Historical population
| Census | Pop. | Note | %± |
| 1990 | 2,986 |  | — |
| 2000 | 3,049 |  | 2.1% |
| 2010 | 2,746 |  | −9.9% |
| 2020 | 2,520 |  | −8.2% |
| 2023 (est.) | 2,558 | Increase | 1.5% |
U.S. Decennial Census

===2010 census===
As of the census of 2010, there were 2,746 people, 1,190 households, and 697 families living in the village. The population density was 1373.0 PD/sqmi. There were 1,513 housing units at an average density of 756.5 /sqmi. The racial makeup of the village was 96.6% White, 0.8% African American, 0.3% Native American, 0.3% Asian, 0.2% from other races, and 1.9% from two or more races. Hispanic or Latino of any race were 0.9% of the population.

There were 1,190 households, of which 27.5% had children under the age of 18 living with them, 35.2% were married couples living together, 15.5% had a female householder with no husband present, 7.9% had a male householder with no wife present, and 41.4% were non-families. 32.4% of all households were made up of individuals, and 11.8% had someone living alone who was 65 years of age or older. The average household size was 2.31 and the average family size was 2.90.

The median age in the village was 41.4 years. 22.7% of residents were under the age of 18; 8.6% were between the ages of 18 and 24; 24.5% were from 25 to 44; 30.9% were from 45 to 64; and 13.4% were 65 years of age or older. The gender makeup of the village was 48.6% male and 51.4% female.

===2000 census===
As of the census of 2000, there were 3,049 people, 1,240 households, and 788 families living in the village. The population density was 1,497.8 PD/sqmi. There were 1,535 housing units at an average density of 754.0 /sqmi. The racial makeup of the village was 97.05% White, 0.62% African American, 0.62% Native American, 0.13% Asian, 0.26% from other races, and 1.31% from two or more races. Hispanic or Latino of any race were 0.56% of the population.
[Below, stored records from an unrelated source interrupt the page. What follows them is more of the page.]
(** X19.  In a debug build [ClearConnectionsAndIdleTransports] stops on
    its assertion when some connection is not a bootstrapping one. *)
Theorem ClearConnectionsAndIdleTransports_debug_aborts (mc : ManagedConnections)
    (peer_id : NodeId) (t : TransportPtr) :
  connections_ mc !! peer_id = Some t →
  ¬ is_bootstrap_connection transports (peer_id, t) →
  ClearConnectionsAndIdleTransports false transports mc = Aborts assertion_failed.
Proof.
  intros Hc Hbad. unfold ClearConnectionsAndIdleTransports. run.
  rewrite bool_decide_eq_false_2; last first.
  { intros Hempty. by rewrite Hempty, lookup_empty in Hc. }
  cbn. rewrite Close_bootstrap_connections_aborts; [done |].
  apply Exists_exists. exists (peer_id, t). split; [| done].
  by apply map_in_order_elem_of.
Qed.

(** X20.  [OnNatDetectionRequestedSlot] answers port 0 and pings no one
    when the NAT type is unknown or symmetric, or when every connection
    is on the asking transport's local endpoint.  Otherwise the release
    build answers the external port of a connection's transport with
    another local endpoint and pings the peer from it, and the debug
    build stops on the assertion. *)
Theorem OnNatDetectionRequestedSlot_cases (this_local_endpoint : Endpoint)
    (peer_id : NodeId) (peer_endpoint : Endpoint) (mc : ManagedConnections) :
  (nat_type_ mc ≠ kOther →
   OnNatDetectionRequestedSlot NDEBUG transports this_local_endpoint peer_id peer_endpoint mc
     = Returns (0%N, None) mc []) ∧
  ((∀ k t, connections_ mc !! k = Some t →
           local_endpoint (transports t) = this_local_endpoint) →
   OnNatDetectionRequestedSlot NDEBUG transports this_local_endpoint peer_id peer_endpoint mc
     = Returns (0%N, None) mc []) ∧
  (nat_type_ mc = kOther →
   (∃ k t, connections_ mc !! k = Some t ∧
           local_endpoint (transports t) ≠ this_local_endpoint) →
   if NDEBUG then
     ∃ k t, connections_ mc !! k = Some t ∧
            local_endpoint (transports t) ≠ this_local_endpoint ∧
            OnNatDetectionRequestedSlot NDEBUG transports this_local_endpoint peer_id
              peer_endpoint mc =
              Returns (port (external_endpoint (transports t)),
                       Some (t, peer_id, peer_endpoint)) mc []
   else
     OnNatDetectionRequestedSlot NDEBUG transports this_local_endpoint peer_id
       peer_endpoint mc = Aborts assertion_failed).
Proof.
  split_and!.
  - intros Hnat. unfold OnNatDetectionRequestedSlot. run.
    destruct (nat_type_ mc); try done; by repeat case_bool_decide.
  - intros Hsame. unfold OnNatDetectionRequestedSlot. run.
    destruct (_ || _); [done |].
    destruct (list_find _ _) as [[i [k t]] |] eqn:Hfind; [| done].
    apply list_find_Some in Hfind as (Hi & Hne & _). exfalso. apply Hne. cbn.
    symmetry. apply (Hsame k). apply map_in_order_elem_of. by eapply list_elem_of_lookup_2.
  - intros Hnat (k & t & Hc & Hne). unfold OnNatDetectionRequestedSlot. run.
    rewrite Hnat. repeat (case_bool_decide; try done). cbn.
    destruct (list_find _ _) as [[i [k' t']] |] eqn:Hfind.
    + apply list_find_Some in Hfind as (Hi & Hne' & _). cbn in Hne'.
      unfold assert. destruct NDEBUG; run; [| done].
      exists k', t'. split_and!; [| congruence | done].
      apply map_in_order_elem_of. by eapply list_elem_of_lookup_2.
    + apply list_find_None in Hfind. rewrite Forall_forall in Hfind.
      exfalso. apply (Hfind (k, t)); [by apply map_in_order_elem_of |]. cbn. congruence.
Qed.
There were 1,240 households, out of which 33.5% had children under the age of 18 living with them, 43.5% were married couples living together, 14.6% had a female householder with no husband present, and 36.4% were non-families. 27.3% of all households were made up of individuals, and 9.7% had someone living alone who was 65 years of age or older. The average household size was 2.46 and the average family size was 2.97.

In the village, the population was spread out, with 27.5% under the age of 18, 8.6% from 18 to 24, 29.1% from 25 to 44, 23.3% from 45 to 64, and 11.5% who were 65 years of age or older. The median age was 35 years. For every 100 females there were 95.8 males. For every 100 females age 18 and over, there were 90.5 males.

The median income for a household in the village was $28,889, and the median income for a family was $33,800. Males had a median income of $27,583 versus $19,881 for females. The per capita income for the village was $15,475. About 13.2% of families and 16.1% of the population were below the poverty line, including 19.1% of those under age 18 and 14.1% of those age 65 or over.

==Education==
Buckeye Lake has a public library, a branch of the Licking County Library System.